Should the Senate follow through with its plan, Congress would be in the same place as it was on Friday, except closer to closing the government.

House leaders will face the same dilemma they have before: Put the "clean" Senate CR on the floor, or try one more time to amend the measure with something that pleases tea party members who have insisted on the confrontational approach.

The clean bill would almost certainly pass with a sufficient number of Republicans joining Democrats. The looming crisis could end just hours before the shutdown.

However, many of the tea party allies have argued that a shutdown might be better than failing to obstruct Obamacare, and they have warned that House Speaker John Boehner (R-Ohio) would be risking his leadership if he allowed a vote.

While GOP leaders declined to speculate on Saturday about what they might do, a popular measure among many in the Republican caucus that they did not attach to the version of the bill being passed Saturday evening was an amendment offered in the Senate by Louisiana Republican Sen. David Vitter.

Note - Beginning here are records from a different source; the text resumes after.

(** A turn ends so, or was for nothing; and not for nothing when it drew a
    worker whose other one is not to die. *)
Lemma getNew_turn fuel cnt s l :
  chosen s l →
  let d := turn_draw (Z.of_nat (length jm)) (s_rand s) in
  let s1 := set_s_rand d.2 s in
  (ends cnt (getNew (S fuel) cnt s) (getNew fuel (cnt + 1) s1) ∨ getNew (S fuel) cnt s = getNew fuel cnt s1) ∧
  ∀ j a b, jm !! Z.to_nat d.1.1 = Some j → RankList j = [a; b] →
    (if d.1.2 =? 0 then b else a) ∉ RankQueued s → ends cnt (getNew (S fuel) cnt s) (getNew fuel (cnt + 1) s1).
Proof.
  intros Hs d s1. destruct (getNew_any fuel cnt s l Hs) as (j & p & Hj & Hp & ->). fold d in Hj |- *. fold s1.
  unfold any_turn, ends. set (i := d.1.2). set (r := if i =? 0 then p.1 else p.2). set (o := if i =? 0 then p.2 else p.1).
  split.
  - destruct (r <? 0); [by right|]. destruct (_ || _); [by right|]. left.
    destruct (bool_decide _); [|left; destruct (next_wait _); by eexists _, _].
    destruct (cnt =? 5) eqn:E5; [left; by eexists _, _|right; split; [lia|done]].
  - intros j' a b Hj' Hab Hq. assert (j' = j) as -> by congruence. rewrite Hab in Hp. injection Hp as <-.
    assert (∀ x, x ∈ [a; b] → 0 ≤ x) as Hx.
    { intros x Hx. rewrite Forall_forall in Hpos. apply Hpos, (job_member j); [by eapply list_elem_of_lookup_2|].
      by rewrite Hab. }
    assert (0 ≤ a ∧ 0 ≤ b) as [Ha Hb] by (split; apply Hx; set_solver).
    assert ((r <? 0) = false ∧ (o =? -1) = false) as [-> ->] by (unfold r, o; cbn [fst snd]; destruct (i =? 0); lia).
    rewrite (bool_decide_eq_false_2 (o ∈ _)) by (unfold o; cbn [fst snd]; by destruct (i =? 0)). cbn [orb].
    destruct (bool_decide _); [|left; destruct (next_wait _); by eexists _, _].
    destruct (cnt =? 5) eqn:E5; [left; by eexists _, _|right; split; [lia|done]].
Qed.
Definition free_agg_request (a : Z) : M S unit :=
  let! agg := load_agg a in
  when (1 <? request_count agg) (on_mem (free (temp_buffer agg))) ;;;
  on_mem (free a) ;;;
  modify (λ s, put_aggs (delete a (s_aggs s)) s).

(** ** [MPI_Irecv]

    The requests of the workers, from [i] on; a receive that fails is posted
    again ([i--]), for as long as it takes, hence the fuel. *)
Definition set_req (i v : Z) (agg : Aggregate_Request) : option Aggregate_Request :=
  l ← req_array agg; l' ← astore l i v;
  Some (MkAgg (request_count agg) (Some l') (node_rank agg) (temp_buffer agg)
          (original_buffer agg) (buffer_size agg) (async_type agg) (agg_tag agg)).
Definition set_node_rank (i v : Z) (agg : Aggregate_Request) : option Aggregate_Request :=
  l ← astore (node_rank agg) i v;
  Some (MkAgg (request_count agg) (req_array agg) l (temp_buffer agg)
          (original_buffer agg) (buffer_size agg) (async_type agg) (agg_tag agg)).

Fixpoint irecv_loop (fuel : nat) (a size source tag comm worker_count i : Z)
    (mpi_status : cell) : M S cell :=
  if negb (i <? worker_count) then ret mpi_status
  else match fuel with
  | O => halt NoFuel
  | Datatypes.S fuel' =>
      let! recv_source :=
        (if source =? MPI_ANY_SOURCE then ret MPI_ANY_SOURCE
         else let! job := on_globals (load_job source) in
              of_option Undef (aload (rank_list job) i)) in
      let! agg := load_agg a in
      let! agg := of_option Undef (set_node_rank i recv_source agg) in
      store_agg a agg ;;;
      let! ignored := (if recv_source =? MPI_ANY_SOURCE then ret 0 else load_ignore recv_source) in
      if ignored =? 1 then
        let! agg := of_option Undef (set_req i MPI_REQUEST_NULL agg) in
        store_agg a agg ;;;
        irecv_loop fuel' a size source tag comm worker_count (i + 1) mpi_status
      else
        let! t := of_option Undef (c_int (SET_TAG recv_source tag)) in
        let! c := comm_to_use comm in
        let! (st, req) := call_irecv (temp_buffer agg + i * buffer_size agg) size recv_source t c in
        let! agg := of_option Undef (set_req i req agg) in
        store_agg a agg ;;;
        irecv_loop fuel' a size source tag comm worker_count
          (if st =? MPI_SUCCESS then i + 1 else i) (Some st)
  end.

(** The request handle is the address of the aggregate; [fuel] bounds the
    posts. *)
Definition MPI_Irecv (fuel : nat) (buf count datatype source tag comm : Z) : M S (Z * cell) :=
  set_ignoring 1 ;;;
  let! wc := (if source =? MPI_ANY_SOURCE then ret 1
              else let! job := on_globals (load_job source) in ret (worker_count job)) in
  let! to := receiver_buffer buf in
  let! a := new_agg_request to datatype count wc in
  let! agg := load_agg a in
  let! reqs := of_option Undef (amalloc wc) in
  store_agg a (MkAgg (request_count agg) (Some reqs) (node_rank agg) (temp_buffer agg)
    (original_buffer agg) (buffer_size agg)
    (if source =? MPI_ANY_SOURCE then ANY_RECV else async_type agg) tag) ;;;
  let! st := irecv_loop fuel a (buffer_size agg) source tag comm wc 0 None in
  set_ignoring 0 ;;;
  ret (a, st).

(** ** [wait_for_agg_request] and [MPI_Wait] *)
Definition set_reqs (l : list cell) (agg : Aggregate_Request) : Aggregate_Request :=
  MkAgg (request_count agg) (Some l) (node_rank agg) (temp_buffer agg)
    (original_buffer agg) (buffer_size agg) (async_type agg) (agg_tag agg).

(** [PMPI_Waitall(request_count, req_array, ...)]: the first [request_count]
    handles, which have to be determinate. *)
Definition waitall (a : Z) : M S (Z * list MPI_Status) :=
  let! agg := load_agg a in
  let! reqs := of_option Undef (req_array agg) in
  let! handles := of_option Undef (all_some (take (Z.to_nat (request_count agg)) reqs)) in
  let! (st, statuses, handles') := call_waitall handles in
  store_agg a (set_reqs (Some <$> handles') agg) ;;;
  ret (st, statuses).

(** The condition of the loop over the statuses; [&&] stops at the first
    conjunct that is false. *)
Definition status_valid (st : MPI_Status) : M S bool :=
  if (0 <=? MPI_SOURCE st) && (MPI_ERROR st =? MPI_SUCCESS) then
    let! ignored := load_ignore (MPI_SOURCE st) in ret (negb (ignored =? 1))
  else ret false.

(** The first valid status and its index. *)
Fixpoint find_status (l : list MPI_Status) (i : Z) : M S (option (Z * MPI_Status)) :=
  match l with
  | [] => ret None
  | st :: l' =>
      let! ok := status_valid st in
      if ok then ret (Some (i, st)) else find_status l' (i + 1)
  end.

(** The [do .. while] loop; it makes six turns at most, so seven units of
    fuel are enough. *)
Fixpoint wait_loop (fuel : nat) (a trial_counter : Z) : M S (Z * MPI_Status * list MPI_Status) :=
  match fuel with
  | O => halt NoFuel
  | Datatypes.S fuel' =>
      let! (_, statuses) := waitall a in
      let! found := find_status statuses 0 in
      ensure (negb (4 <? trial_counter)) (Exited 999) ;;;
      match found with
      | Some (i, st) => ret (i, st, statuses)
      | None => wait_loop fuel' a (trial_counter + 1)
      end
  end.

(** [__blackhole_address], where the messages of the other workers go. *)
Context (blackhole : Z).

Definition drain_worker (agg : Aggregate_Request) (job first : Z) (i : Z) : M S unit :=
  let! j := on_globals (load_job job) in
  let! r := of_option Undef (aload (rank_list j) i) in
  if first =? r then ret tt
  else
    let! t := of_option Undef (c_int (SET_TAG r (agg_tag agg))) in
    let! c := gets (λ s, rep_mpi_comm_world (node (s_globals s))) in
    call_irecv blackhole (buffer_size agg) MPI_ANY_SOURCE t c ;;; ret tt.

(** [status] is [false] for [MPI_STATUS_IGNORE].  The result is the return
    value and what [*status] holds. *)
Definition wait_for_agg_request (a : Z) (status : bool) : M S (Z * option MPI_Status) :=
  let! agg := load_agg a in
  if (request_count agg =? 0) || bool_decide (req_array agg = None) then ret (MPI_SUCCESS, None)
  else if negb status then
    let! (rc, _) := waitall a in
    free_agg_request a ;;; ret (rc, None)
  else
    let! (wa_index, st, statuses) := wait_loop 7 a 0 in
    let! g := gets s_globals in
    let! job := of_option Undef (r2j ← rank_2_job g; aload r2j (MPI_SOURCE st)) in
    (if decide (async_type agg = ANY_RECV) then
       let! j := on_globals (load_job job) in
       iterM (drain_worker agg job (MPI_SOURCE st)) (seqZ 0 (worker_count j))
     else ret tt) ;;;
    when (negb (request_count agg =? 1))
      (let! m := gets (λ s, mem (s_heap s)) in
       let! data := of_option Undef
         (load_bytes m (temp_buffer agg + wa_index * buffer_size agg) (Z.to_nat (buffer_size agg))) in
       let! m' := of_option Undef (store_bytes m (original_buffer agg) data) in
       on_mem (modify (set_mem m'))) ;;;
    free_agg_request a ;;;
    ret (MPI_SUCCESS, Some (MkStatus job (MPI_TAG st) (MPI_ERROR st))).

Definition MPI_Wait (a : Z) (status : bool) : M S (Z * option MPI_Status) :=
  set_ignoring 1 ;;;
  let! r := wait_for_agg_request a status in
  let! g := gets s_globals in
  let! n := of_option Undef (c_int (request_pending g - 1)) in
  on_globals (modify (set_request_pending n)) ;;;
  set_ignoring 0 ;;;
  ret r.
End calls.

(** ** Reasoning about the calls *)
Section lemmas.
Context {W : Type} `{MpiConst} `{PmpiSplit W} `{Ulfm W} `{P2P W} `{Allocator}.
Implicit Types (s : sys W).

Lemma on_globals_same {A} (m : M globals A) s a :
  m (s_globals s) = Done a (s_globals s) → on_globals m s = Done a s.
Proof. intros E. unfold on_globals, on_mpi, of_globals, zoom. cbn. rewrite E. by destruct s. Qed.

Lemma on_globals_run {A} (m : M globals A) s a g' :
  m (s_globals s) = Done a g' → on_globals m s = Done a (put_mpi (g', s_world s) s).
Proof. intros E. unfold on_globals, on_mpi, of_globals, zoom. cbn. by rewrite E. Qed.

Lemma store_agg_run a v s agg :
  s_aggs s !! a = Some agg → store_agg a v s = Done tt (put_aggs (<[a := v]> (s_aggs s)) s).
Proof. intros E. unfold store_agg, load_agg. cbn [bind]. by rewrite E. Qed.

Lemma on_mem_same {A} (m : M heap A) s a :
  m (s_heap s) = Done a (s_heap s) → on_mem m s = Done a s.
Proof. intros E. unfold on_mem, zoom. rewrite E. by destruct s. Qed.

Lemma load_job_lookup js d job g :
  job_list g = Some (Some <$> js) → 0 ≤ d → js !! Z.to_nat d = Some job → load_job d g = Done job g.
Proof.
  intros Hj Hd Hl. unfold load_job. cbn. rewrite Hj. cbn.
  by rewrite (aload_Some _ _ job) by (lia || by rewrite list_lookup_fmap, Hl).
Qed.

Lemma worker_at size job i r :
  job_ok size job → workers job !! i = Some r → aload (rank_list job) (Z.of_nat i) = Some r.
Proof.
  intros (rs & rest & Hj & _) Hl. rewrite Hj in Hl |- *. rewrite workers_app in Hl.
  apply aload_Some; [lia|]. rewrite Nat2Z.id. simpl.
  rewrite lookup_app_l by (rewrite length_fmap; by eapply lookup_lt_Some).
  by rewrite list_lookup_fmap, Hl.
Qed.

Lemma worker_count_length size job : job_ok size job → worker_count job = Z.of_nat (length (workers job)).
Proof. intros (rs & rest & Hj & _). rewrite Hj at 1. simpl. rewrite Hj, workers_app. done. Qed.
End lemmas.

Lemma filter_iff_in {A} (P Q : A → Prop) `{!∀ x, Decision (P x), !∀ x, Decision (Q x)} (l : list A) :
  (∀ x, x ∈ l → P x ↔ Q x) → filter P l = filter Q l.
Proof.
  induction l as [|x l IH]; intros Hl; [done|]. rewrite !filter_cons, IH by (intros; apply Hl; by right).
  destruct (Hl x) as [H1 H2]; [by left|]. destruct (decide (P x)), (decide (Q x)); tauto.
Qed.

(** Workers that are not marked as failed. *)
Definition live_workers (ign : list cell) (job : Job) : list Z :=
  filter (λ r, aload ign r ≠ Some 1) (workers job).

(** ** Sending *)
Section send.
Context {W : Type} `{MpiConst} `{PmpiSplit W} `{Ulfm W} `{P2P W} `{Allocator}.

(** A network on which no send fails: [sent] is the record of the messages. *)
Class Network (sent : W → list (Z * Z * list mbyte)) : Prop :=
  network_send data d t c w : ∃ w',
    PMPI_Send data d t c w = (MPI_SUCCESS, None, w') ∧ sent w' = sent w ++ [(d, t, data)].

Context (sent : W → list (Z * Z * list mbyte)) `{!Network sent}.
#[local] Instance mailbox_p2p : P2P mailbox := {
  PMPI_Type_size _ _ := 1;
  PMPI_Send data d t _ w := (0, None, Mailbox (mb_who w) (mb_posts w ++ [(mb_who w, (d, t, data))]));
  PMPI_Recv a _ from t _ m w :=
    match take_first (from, (mb_who w, t)) (mb_posts w) with
    | Some (data, rest) => (0, MkStatus from t 0, default m (store_bytes m a data), None, Mailbox (mb_who w) rest)
    | None => (75, MkStatus from t 75, m, None, w)
    end;
  PMPI_Irecv _ _ _ _ _ w := (0, 0, None, w);
  PMPI_Waitall hs m w := (0, [], hs, m, None, w)
}.
#[local] Instance mailbox_ulfm : Ulfm mailbox := {
  PMPI_Error_class e _ := e;
  PMPIX_Comm_failure_get_acked c w := (c, w);
  PMPIX_Comm_shrink c w := (c, w);
  PMPI_Comm_group c w := (c, w);
  PMPI_Group_size _ _ := 4;
  PMPI_Group_translate_ranks _ l _ _ := l;
  PMPI_Comm_free _ w := w;
  PMPI_Comm_dup c w := (c, w)
}.
#[local] Instance mailbox_split : PmpiSplit mailbox := {|
  PMPI_Comm_rank _ _ := 2;
  PMPI_Comm_size _ _ := 4;
  PMPI_Comm_split c _ _ w := (c, w)
|}.
#[local] Instance mailbox_alloc : Allocator := bump.

Definition as_owner (i : Z) (w : mailbox) : mailbox := Mailbox i (mb_posts w).
#[local] Instance mailbox_inbox : Inbox mb_who mb_posts.
Proof.
  intros a n from t c m w data rest m' Hbox _ Hm. exists 0.
  destruct (take_first_box _ _ _ _ _ _ Hbox) as (l' & Htake & Hl').
  eexists. cbn. rewrite Htake, Hm. split; [reflexivity|]. by split.
Qed.
#[local] Instance mailbox_mail : Mail mb_who mb_posts as_owner.
Proof. split; try done; [exact _|]. intros data d t c w. by eexists. Qed.

(** Processes 1 and 3 of job 1 send two bytes to job 0, of which process 2 is a
    worker. *)
Definition party (q : Z) (b : Byte.byte) : sys mailbox :=
  MkSys (set_rank_ignore_list (Some (replicate 4 (Some 0))) (set_node (set_rank q (node net_globals)) net_globals))
    (Mailbox q []) (set_mem (list_to_map [(50000, Some b); (50001, Some b)]) heap_init) 0 0 ∅.
Definition job0 : Job := MkJob 0 2 [Some 0; Some 2].
Definition job1 : Job := MkJob 1 2 [Some 1; Some 3].

Lemma party_sends q : 0 ≤ q < 4 →
  sender (party q Byte.x07) q job0 (replicate 4 (Some 0)) 50000 2 0 5 [Some Byte.x07; Some Byte.x07].
Proof.
  intros Hq. split; [done|]. split; [reflexivity| |reflexivity| | |].
  - exists 4, [0; 2], []. split; [reflexivity|repeat constructor; lia].
  - apply Forall_forall. repeat (constructor; [by eexists|]). constructor.
  - by exists 50000.
  - cbn. unfold SET_TAG, INT_MIN, INT_MAX. lia.
Qed.

Lemma party_receives : can_receive (party 2 Byte.x00) job1 (replicate 4 (Some 0)) 50000 50000 2 1 5.
Proof.
  split; [reflexivity| |reflexivity| |reflexivity|by left| |].
  - exists 4, [1; 3], []. split; [reflexivity|repeat constructor; lia].
  - apply Forall_forall. repeat (constructor; [by eexists|]). constructor.
  - intros i Hi. cbn in Hi. assert (i = 0 ∨ i = 1) as [-> | ->] by lia; by eexists.
  - apply Forall_forall. repeat (constructor; [net_int|]). constructor.
Qed.

Lemma send_recv_roundtrip_witness : ∃ st s',
  MPI_Recv 50000 2 0 1 5 MPI_COMM_WORLD
    (in_world as_owner 2 (party 2 Byte.x00)
       (foldl (send_as as_owner (λ q, party q Byte.x07) (λ _, 50000) 2 0 0 5) (Mailbox 0 []) [3; 1])) =
    Done (Some 0, st) s' ∧
  load_bytes (mem (s_heap s')) 50000 2 = Some [Some Byte.x07; Some Byte.x07].
Proof.
  destruct (send_recv_roundtrip mb_who mb_posts as_owner (λ q, party q Byte.x07) (λ _, 50000) job0
    (λ _, replicate 4 (Some 0)) (party 2 Byte.x00) job1 (replicate 4 (Some 0)) 50000 50000 (Mailbox 0 []) [3; 1]
    2 0 1 0 5 [Some Byte.x07; Some Byte.x07]) as (st & s' & Hrun & Hload & _).
  - by vm_compute.
  - by vm_compute.
  - apply (bool_decide_unpack _). by vm_compute.
  - apply (bool_decide_unpack _). by vm_compute.
  - apply (bool_decide_unpack _). by vm_compute.
  - done.
  - intros q Hq. assert (0 ≤ q < 4) by (assert (q = 3 ∨ q = 1) as [-> | ->] by set_solver; lia).
    split; [by apply party_sends|].
    split; [|done]. apply (bool_decide_unpack _). by vm_compute.
  - exact party_receives.
  - exists st, s'. split; [exact Hrun|exact Hload].
Defined.

Lemma MPI_Recv_correct_witness :
  let s := put_mpi (s_globals (party 2 Byte.x00), Mailbox 2 [(3, (2, 405, [Some Byte.x09; Some Byte.x08]));
    (1, (2, 205, [Some Byte.x07; Some Byte.x07]))]) (party 2 Byte.x00) in
  ∃ e s', MPI_Recv 50000 2 0 1 5 MPI_COMM_WORLD s = Done (Some 0, Some (MkStatus 3 405 e)) s' ∧
    box 1 2 205 (mb_posts (s_world s')) = [].
Proof.
  intros s.
  destruct (MPI_Recv_correct mb_who mb_posts s job1 (replicate 4 (Some 0)) 50000 50000 2 0 1 5
    (λ q, if q =? 1 then [Some Byte.x07; Some Byte.x07] else [Some Byte.x09; Some Byte.x08]))
    as (res & s' & Hrun & [e ->] & Htook).
  - destruct party_receives. by split.
  - apply (bool_decide_unpack _). by vm_compute.
  - intros q Hq. change (live_workers _ _) with [1; 3] in Hq.
    assert (q = 1 ∨ q = 3) as [-> | ->] by set_solver; (split; [reflexivity|by eexists]).
  - exists e, s'. split; [exact Hrun|]. rewrite (tk_box _ _ _ _ _ _ _ _ (tk_taken _ _ _ _ _ _ _ _ Htook)). reflexivity.
Defined.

It would bar members of Congress and staffers from getting federal cash to pay for their health insurance.

The National Review's Robert Costa reported that members of the GOP conference are indeed pushing for the amendment.

Should the House choose that route, it would virtually guarantee a shutdown because reconciling with the abject opposition in the Senate would be nearly impossible, and President Barack Obama also vowed to veto anything that tries to tie government funding to dismantling his signature health care law.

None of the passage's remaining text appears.